Paul L. KELLY, Plaintiff in Error, v. CITY OF FORT COLLINS, Colorado, Defendant in Error.

No. 22863.

Supreme Court of Colorado, En Banc.

September 18, 1967.

*786 William H. Allen, Ft. Collins, for plaintiff in error.

March, March & Sullivan, Ft. Collins, for defendant in error.

SUTTON, Justice.

This court has granted certiorari on the petition of Paul L. Kelly to determine the validity of an ordinance of the City of Fort Collins regulating the sale of fermented malt beverages. Petitioner at all times has admitted a sale but has challenged the constitutionality of the ordinance itself under which he was originally convicted in the municipal court. We will refer to Kelly by name or as petitioner and to the respondent City of Fort Collins, a home rule municipality under Article XX of the Colorado Constitution, as Fort Collins or the city.

Kelly operates the Campus Bowl Lounge within Fort Collins. On Sunday, May 16, 1966, he sold to a customer in the Lounge fermented malt liquor, popularly known as 3.2 beer. A citation thereafter was served on the petitioner charging a violation of City Ordinance No. 18, which provides in part:

"Section 2-7. Fermented malt beveragesRegulation of sale and consumption.

"(a) The fermented malt beverages as defined in Section 2-6 shall be manufactured, imported and sold only by the persons and parties licensed as in Sections 2-5 to 2-26 of this code provided : "Provided, however, that such beverages shall not be sold to any person under the age of eighteen years and shall not be sold to any person between the hours of 12:00 o'clock midnight and 6:00 o'clock A.M. or on Sunday or on the day of any General Election or Special Election or Municipal Election until after the polls have closed on said election days, or on Thanksgiving Day, or on the 25th day of December, commonly called Christmas Day. * * *." (Emphasis added.)

Petitioner's challenge to the ordinance rests upon two grounds: First, he asserts that the city lacked jurisdiction to regulate by ordinance the sale of fermented malt beverages.
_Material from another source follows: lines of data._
Lemma read_net_keys_runs n i key refresh : runs (read_net_keys junk n i key refresh).
Proof.
  revert i key refresh. induction n as [|n IH]; intros i key refresh; cbn [read_net_keys]; [apply runs_ret|].
  apply runs_at. intros s j Hs. destruct (object_get _ "index") as [v|] eqn:Ev; [|by eapply runs_ret].
  destruct (get_object _ _ _ Ev) as [lo Hat]. wp_step.
  eapply wp_mono; [eapply read_key_runs; [exact Hs | exact Hat | done | cbn; lia]|]. intros r s1 [j1 Hs1].
  destruct r as [[[k drawn] ok]|]; [|by eapply runs_ret]. revert s1 j1 Hs1.
  apply runs_if; [apply runs_ret|]. apply runs_bind; [apply add_net_key_runs|]. intros b.
  apply runs_if; [apply runs_ret|]. apply runs_at. intros s1 j1 Hs1.
  destruct (object_get _ "keyRefresh") as [ph|]; [|by eapply runs_ret]. revert s1 j1 Hs1. apply runs_bind; [apply set_kr_phase_runs|]. intros _. apply IH.
Qed.
Lemma read_app_keys_runs n i key refresh : runs (read_app_keys junk n i key refresh).
Proof.
  revert i key refresh. induction n as [|n IH]; intros i key refresh; cbn [read_app_keys]; [apply runs_ret|].
  apply runs_at. intros s j Hs. unfold key_index at 1. destruct (object_get _ "index") as [v|] eqn:Ev; [|by eapply runs_ret].
  cbn [mbind option_bind]. case_goal; [|by eapply runs_ret].
  destruct (get_object _ _ _ Ev) as [lo Hat]. wp_step.
  eapply wp_mono; [eapply read_key_runs; [exact Hs | exact Hat | done | cbn; lia]|]. intros r s1 [j1 Hs1].
  destruct r as [[[k drawn] ok]|]; [|by eapply runs_ret]. revert s1 j1 Hs1. apply runs_at. intros s1 j1 Hs1.
  destruct (key_index _ "boundNetKey") as [net|]; [|by eapply runs_ret]. revert s1 j1 Hs1. apply runs_bind; [apply add_app_key_runs|]. intros _. apply IH.
Qed.

Lemma parse_unicast_range_runs li : Forall (fun x => exists v, x = Some v /\ conforms range_schema v = true) li ->
  runs (parse_unicast_range li).
Proof.
  intros Hli. induction Hli as [|x li (v & -> & Hv) _ IH]; cbn [parse_unicast_range]; [apply runs_ret|].
  destruct (get_required _ v "lowAddress" _ Hv eq_refl eq_refl) as (lo & Hlo & _). rewrite Hlo.
  destruct (scan_u16_ok lo) as [r Hr]. eapply runs_lift; [exact Hr|]. destruct r as [low|]; [|apply runs_ret].
  destruct (get_required _ v "highAddress" _ Hv eq_refl eq_refl) as (hi & Hhi & _). rewrite Hhi.
  destruct (scan_u16_ok hi) as [r Hr']. eapply runs_lift; [exact Hr'|]. destruct r as [high|]; [|apply runs_ret].
  apply runs_if; [apply runs_ret|]. apply runs_bind; [|done]. apply runs_nodes. intros w. unfold mod_net. by wp_run.
Qed.
Definition provisioner_schema : schema := Obj [("allocatedUnicastRange", false, Arr false range_schema)].
Lemma read_provisioners_runs li : Forall (hole_or provisioner_schema) li -> runs (read_provisioners li).
Proof.
  intros Hli. induction Hli as [|x li Hx _ IH]; cbn [read_provisioners]; [apply runs_ret|].
  destruct (object_get x "allocatedUnicastRange") as [a|] eqn:Ea; [|apply runs_ret].
  destruct x as [v|]; [|done]. pose proof (get_conforms _ v "allocatedUnicastRange" a Hx Ea) as Ha.
  change (step_schema _ _) with (Arr false range_schema) in Ha.
  destruct (array_items_ok _ _ _ Ha) as (al & -> & Hal & Hall & Hsome). eapply runs_lift; [exact Hal|].
  apply runs_bind; [|intros ok; by apply runs_if; [apply runs_ret|]]. apply parse_unicast_range_runs.
  specialize (Hsome eq_refl). rewrite Forall_forall in *. intros y Hy. destruct (Hsome y Hy) as [u ->]. exists u.
  split; [done|]. exact (Hall _ Hy).
Qed.

Lemma read_nodes_runs n i : len (junk_node_key junk) = 16 -> runs (read_nodes junk n i).
Proof.
  intros Hj. revert i. induction n as [|n IH]; intros i; cbn [read_nodes]; [apply runs_ret|].
  apply runs_at. intros s j Hs. destruct (at_path [Key "nodes"; Idx i] j) as [v|] eqn:Ev; [|by eapply runs_ret].
  wp_step. eapply parse_node_wp; [exact Hs | exact Ev | done | done | done | |].
  - apply addresses_any. change node_schema with (path_schema [Key "nodes"; Idx i] prov_schema).
    eapply conforms_at; [|exact Ev]. by destruct Hs as [[_ _ [_ ? _] _ _] _ _ _ _ _].
  - intros r s' j' Hs' _. destruct r; cbn [negb]; [by eapply IH | by eapply runs_ret].
Qed.

Lemma main_array_runs {T} k sch (f : option (list (option json)) -> DM T) :
  step_schema (Key k) prov_schema = Arr true sch -> runs (f None) ->
  (∀ li, Forall (hole_or sch) li -> runs (f (Some li))) -> runs (l ← main_array k; f l).
Proof.
  intros Hk Hno Hyes s j Hs. wp_step. unfold main_array. wp_step.
  eapply wp_main_doc; [by destruct Hs|]. destruct (object_get (Some j) k) as [a|] eqn:Ea; [|apply wp_ret; by eapply Hno].
  assert (Ha : conforms (Arr true sch) a = true).
  { rewrite <-Hk. apply (get_conforms _ j k a); [|done]. by destruct Hs as [[_ _ [_ ? _] _ _] _ _ _ _ _]. }
  destruct (array_items_ok _ _ _ Ha) as (al & -> & Hal & Hall & _). wp_step. eapply wp_lift; [exact Hal|]. apply wp_ret.
  by eapply Hyes.
Qed.

Lemma read_mesh_runs : len (junk_node_key junk) = 16 -> runs (read_mesh junk).
Proof.
  intros Hj s j Hs. unfold read_mesh. wp_step. eapply wp_main_doc; [by destruct Hs|].
  destruct (object_get _ "IVindex") as [iv|]; [|by eapply runs_ret].
  destruct (object_get _ "IVupdate") as [upd|]; [|by eapply runs_ret]. revert s j Hs.
  apply runs_bind; [apply runs_nodes; intros w; unfold net_set_iv_index, mod_net; by wp_run|]. intros _.
  apply (main_array_runs "netKeys" Any); [done | apply runs_ret|]. intros nl _.
  apply runs_bind; [apply read_net_keys_runs|]. intros r. destruct r as [[key refresh]|]; [|apply runs_ret].
  apply (main_array_runs "appKeys" Any (fun l => r ← _; _)); [done | |].
  2: intros al _. all: apply runs_bind; [apply runs_ret || apply read_app_keys_runs|]; intros [rf|]; [|apply runs_ret].
  all: apply (main_array_runs "provisioners" provisioner_schema); [done | apply runs_ret|]; intros pl Hpl.
  all: apply runs_bind; [by apply read_provisioners_runs|]; intros ok; apply runs_if; [apply runs_ret|].
  all: apply (main_array_runs "nodes" node_schema); [done | apply runs_ret|]; intros nodes _.
  all: apply runs_bind; [by apply read_nodes_runs | intros; apply runs_ret].
Qed.
End Document.

(** ** Reading the files *)

Section Files.
Context {J : JsonC} {L : JsonLaws J} {A : Alg} {MC : ModelCode} (junk : read_junk).

(** What reading a file leaves. *)
Record file_read (s0 s : db_state) : Prop := {
  fr_db : db_ok s;
  fr_wf : store_wf (w_nodes (db_world s));
  fr_random : random_ok s;
  fr_names : prov_filename s = prov_filename s0 /\ local_filename s = local_filename s0;
  fr_local : is_Some (ns_local (w_nodes (db_world s0))) -> is_Some (ns_local (w_nodes (db_world s)));
}.
Lemma file_read_same s0 s s' : file_read s0 s -> same_db s s' -> file_read s0 s'.
Proof.
  intros [Hd Hw Hr [? ?] Hl] Hs. pose proof (same_db_ok _ _ Hs Hd) as Hd'. destruct Hs as [Ew ? ? Ef Er].
  split; [done | by rewrite Ew | by unfold random_ok; rewrite Er | split; congruence | by rewrite Ew].
Qed.
Lemma file_read_refl s s' : db_ok s -> store_wf (w_nodes (db_world s)) -> random_ok s -> same_db s s' -> file_read s s'.
Proof. intros Hd Hw Hr. apply file_read_same. by split. Qed.
Lemma at_start_read local t s0 s j : at_start local t s0 s j -> file_read s0 s.
Proof. intros [[] ? ? ? ?]. by split. Qed.

Lemma load_start local s (Q : bool -> db_state -> Prop) : db_ok s -> store_wf (w_nodes (db_world s)) -> random_ok s ->
  (∀ s', same_db s s' -> Q false s') ->
  (∀ t s', same_db s s' -> in_str s' = Live t -> jmain s' = Null -> Q true s') ->
  (∀ t j s', holds local s j -> at_start local (Live t) s s' j -> Q true s') ->
  wp (load (filename_of local s)) Q s.
Proof.
  intros Hdb Hw Hr Hno Hbad Hdoc. apply load_wp; [done | by auto | |].
  - intros t s' Hs _. by apply Hbad.
  - intros t j s' Hs Hh He. apply (Hdoc t j s' Hh). destruct Hs as [Ew ? ? ? Er].
    split; [done | by rewrite Ew | by unfold random_ok; rewrite Er | done | done | by rewrite Ew].
Qed.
Secondly, assuming such authority exists, petitioner asserts that the ordinance prohibiting the sale on Sunday of fermented malt beverages conflicts with the provision of C.R.S.1963, 75-1-4, which regulates the hours of sale of fermented malt beverages on a state-wide basis, and must therefore be held invalid.
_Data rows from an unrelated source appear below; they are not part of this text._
(* ===== verification/Vli.v ===== *)
(** * Multi-word integers

    The [vli_*] functions of [src/blueZ/src/shared/ecc.c]: 256-bit integers as
    four 64-bit digits, the least significant first.  A loop over the digits is
    a recursion over the list; the carry logic, the 32-bit partial products and
    the comparisons that detect a carry are those of the code. *)

From S2P Require Import Prelude Bytes.

Definition NUM_ECC_DIGITS : nat := 4.

(** The base of the digits. *)
Abbreviation DIGIT := 0x10000000000000000.

Definition vli_clear : list Z := replicate NUM_ECC_DIGITS 0.

Definition vli_is_zero (vli : list Z) : bool := forallb (fun d => d =? 0) vli.

(** All callers ask for a bit below 256. *)
Definition vli_test_bit (vli : list Z) (bit : Z) : Z :=
  Z.land (nth (Z.to_nat (bit / 64)) vli 0) (u64 (Z.shiftl 1 (bit mod 64))).

(** [for (i = NUM_ECC_DIGITS - 1; i >= 0 && vli[i] == 0; i--)], with [n] digits
    left. *)
Fixpoint num_digits_loop (n : nat) (vli : list Z) : Z :=
  match n with
  | O => 0
  | S i => if nth i vli 0 =? 0 then num_digits_loop i vli else Z.of_nat n
  end.
Definition vli_num_digits (vli : list Z) : Z := num_digits_loop NUM_ECC_DIGITS vli.

(** [for (i = 0; digit; i++) digit >>= 1]: 64 rounds clear a digit. *)
Fixpoint digit_bits_loop (n : nat) (digit i : Z) : Z :=
  match n with
  | O => i
  | S n' => if truth digit then digit_bits_loop n' (Z.shiftr digit 1) (i + 1) else i
  end.
Definition vli_num_bits (vli : list Z) : Z :=
  let num_digits := vli_num_digits vli in
  if num_digits =? 0 then 0 else
  let digit := nth (Z.to_nat (num_digits - 1)) vli 0 in
  (num_digits - 1) * 64 + digit_bits_loop 64 digit 0.

Fixpoint cmp_loop (n : nat) (left right : list Z) : Z :=
  match n with
  | O => 0
  | S i =>
      let l := nth i left 0 in
      let r := nth i right 0 in
      if r <? l then 1 else if l <? r then -1 else cmp_loop i left right
  end.
Definition vli_cmp (left right : list Z) : Z := cmp_loop NUM_ECC_DIGITS left right.

Fixpoint diff_loop (diff : Z) (left right : list Z) : Z :=
  match left, right with
  | l :: left', r :: right' => diff_loop (Z.lor diff (Z.lxor l r)) left' right'
  | _, _ => diff
  end.
Definition vli_equal (left right : list Z) : bool := diff_loop 0 (rev left) (rev right) =? 0.

(** ** Shifts, sums and differences: the digits and what is carried out *)

Fixpoint lshift_loop (carry : Z) (v : list Z) (shift : Z) : list Z * Z :=
  match v with
  | [] => ([], carry)
  | temp :: v' =>
      let '(r, c) := lshift_loop (Z.shiftr temp (64 - shift)) v' shift in
      (Z.lor (u64 (Z.shiftl temp shift)) carry :: r, c)
  end.
Definition vli_lshift (v : list Z) (shift : Z) : list Z * Z := lshift_loop 0 v shift.

(** From the most significant digit down: the digits above first. *)
Fixpoint rshift1_loop (v : list Z) : list Z * Z :=
  match v with
  | [] => ([], 0)
  | temp :: v' =>
      let '(r, carry) := rshift1_loop v' in
      (Z.lor (Z.shiftr temp 1) carry :: r, u64 (Z.shiftl temp 63))
  end.
Definition vli_rshift1 (v : list Z) : list Z := (rshift1_loop v).1.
Article XX, Section 6 of the Colorado Constitution grants home rule municipalities plenary legislative authority over matters exclusively local in nature. Where such municipalities have properly adopted regulatory ordinances which are *787 purely in the municipal domain, existing state laws upon the same subject are inapplicable because the local ordinance controls. Woolverton v. Denver, 146 Colo. 247, 361 P.2d 982 (1961); Denver v. Henry, 95 Colo. 582, 38 P.2d 895 (1934). Conversely, Article XX, Section 6 imposes a limitation on the legislative jurisdiction of home rule cities, i.e., a chartered municipality possesses no power to legislate by ordinance concerning matters solely affecting the state. Canon City v. Merris, 137 Colo. 169, 323 P.2d 614 (1958). As was said in Woolverton, supra:

"Its legislative powers are limited to matters strictly and exclusively local in nature, thus rendering abortive any attempt of a city to legislate on a subject having a semblance of general or state-wide character."
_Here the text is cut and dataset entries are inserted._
(** The value before the final loops: congruent to the product, and within eight
    times the modulus. *)
Lemma vli_mmod_sum_spec product : length product = 8%nat -> digits product ->
  exists V q, reduced V (vli_mmod_sum product) /\ V = eval product - P256 * q /\
    - (8 * P256) < V < 8 * P256.
Proof.
  intros Hl Hd.
  destruct product as [|p0 [|p1 [|p2 [|p3 [|p4 [|p5 [|p6 [|p7 [|? ?]]]]]]]]]; try done. clear Hl.
  unfold digits in Hd. rewrite !Forall_cons in Hd.
  destruct Hd as (H0 & H1 & H2 & H3 & H4 & H5 & H6 & H7 & _).
  unfold vli_mmod_sum. cbn [nth take]. rewrite !join32_eq, !join_high_eq, !high32_eq, !low32_eq,
    !shl32_eq, !shr32_eq by done. rewrite !lor_halves by (lia || (split; zlia) || zlia).
  assert (Hh : ∀ p, is_u64 p -> exists l h, p = l + 0x100000000 * h /\ p mod 0x100000000 = l /\
    p / 0x100000000 = h /\ 0 <= l < 0x100000000 /\ 0 <= h < 0x100000000).
  { intros p Hp. exists (p mod 0x100000000), (p / 0x100000000). split_and!; zlia. }
  destruct (Hh p4 H4) as (l4 & h4 & E4 & -> & -> & L4).
  destruct (Hh p5 H5) as (l5 & h5 & E5 & -> & -> & L5).
  destruct (Hh p6 H6) as (l6 & h6 & E6 & -> & -> & L6).
  destruct (Hh p7 H7) as (l7 & h7 & E7 & -> & -> & L7).
  eexists _, (1 * l4 +
    4294967297 * h4 +
    18446744078004518912 * l5 +
    79228162532711081667253501951 * h5 +
    340282367000166625977638945021017194495 * l6 +
    1461501637671185285124623296161210883009696235519 * h6 +
    6277101736848182401166692341332123086285927382448418586623 * l7 +
    26959946673427741530053695850515137729844644212646842236464328081408 * h7).
  split.
  { repeat (apply reduce_add_spec || apply reduce_sub_spec || apply reduce_add2_spec
      || (apply vli_ok4; lia)).
    split; [by apply vli_ok4 | cbn; reflexivity]. }
  cbn [eval fst snd]. subst p4 p5 p6 p7. clear Hh H4 H5 H6 H7.
  unfold P256. split; lia.
Qed.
This court has previously held that the subject of fermented malt beverages is a matter of state-wide concern and that home rule municipalities have no constitutionally derived power generally to legislate on the subject as a matter of local concern. Big Top v. Schooley, 149 Colo. 116, 368 P.2d 201 (1962). That case, however, does not say that such a city may not reasonably regulate the sale of 3.2 beer. The latter, we note, is expressly permitted by C.R.S.1963, 75-1-7(7) provided the local rules and regulations are "not inconsistent" with the statute. Such a delegation of power by the legislature as to 3.2 beer has heretofore been specifically upheld by this court in Gettman v. Commissioners, 122 Colo. 185, 221 P.2d 363 (1950).

Here the city's authority to enact the ordinance in issue rests solidly upon the legislative delegation of power, and the city's regulatory power is in no respect diminished or enlarged by Article XX of the Colorado Constitution.

Petitioner's second contention is that Section 7(a) of the Fort Collins Ordinance, supra, conflicts with the provisions of C.R.S.1963, 75-1-4, which states:

" * * * The fermented malt beverages as defined in this article shall be manufactured, imported and sold only by the persons and parties licensed as provided in this article. Such beverages shall not be sold to any person under the age of eighteen years and shall not be sold to any person between the hours of twelve midnight and five a. m." (Emphasis added.)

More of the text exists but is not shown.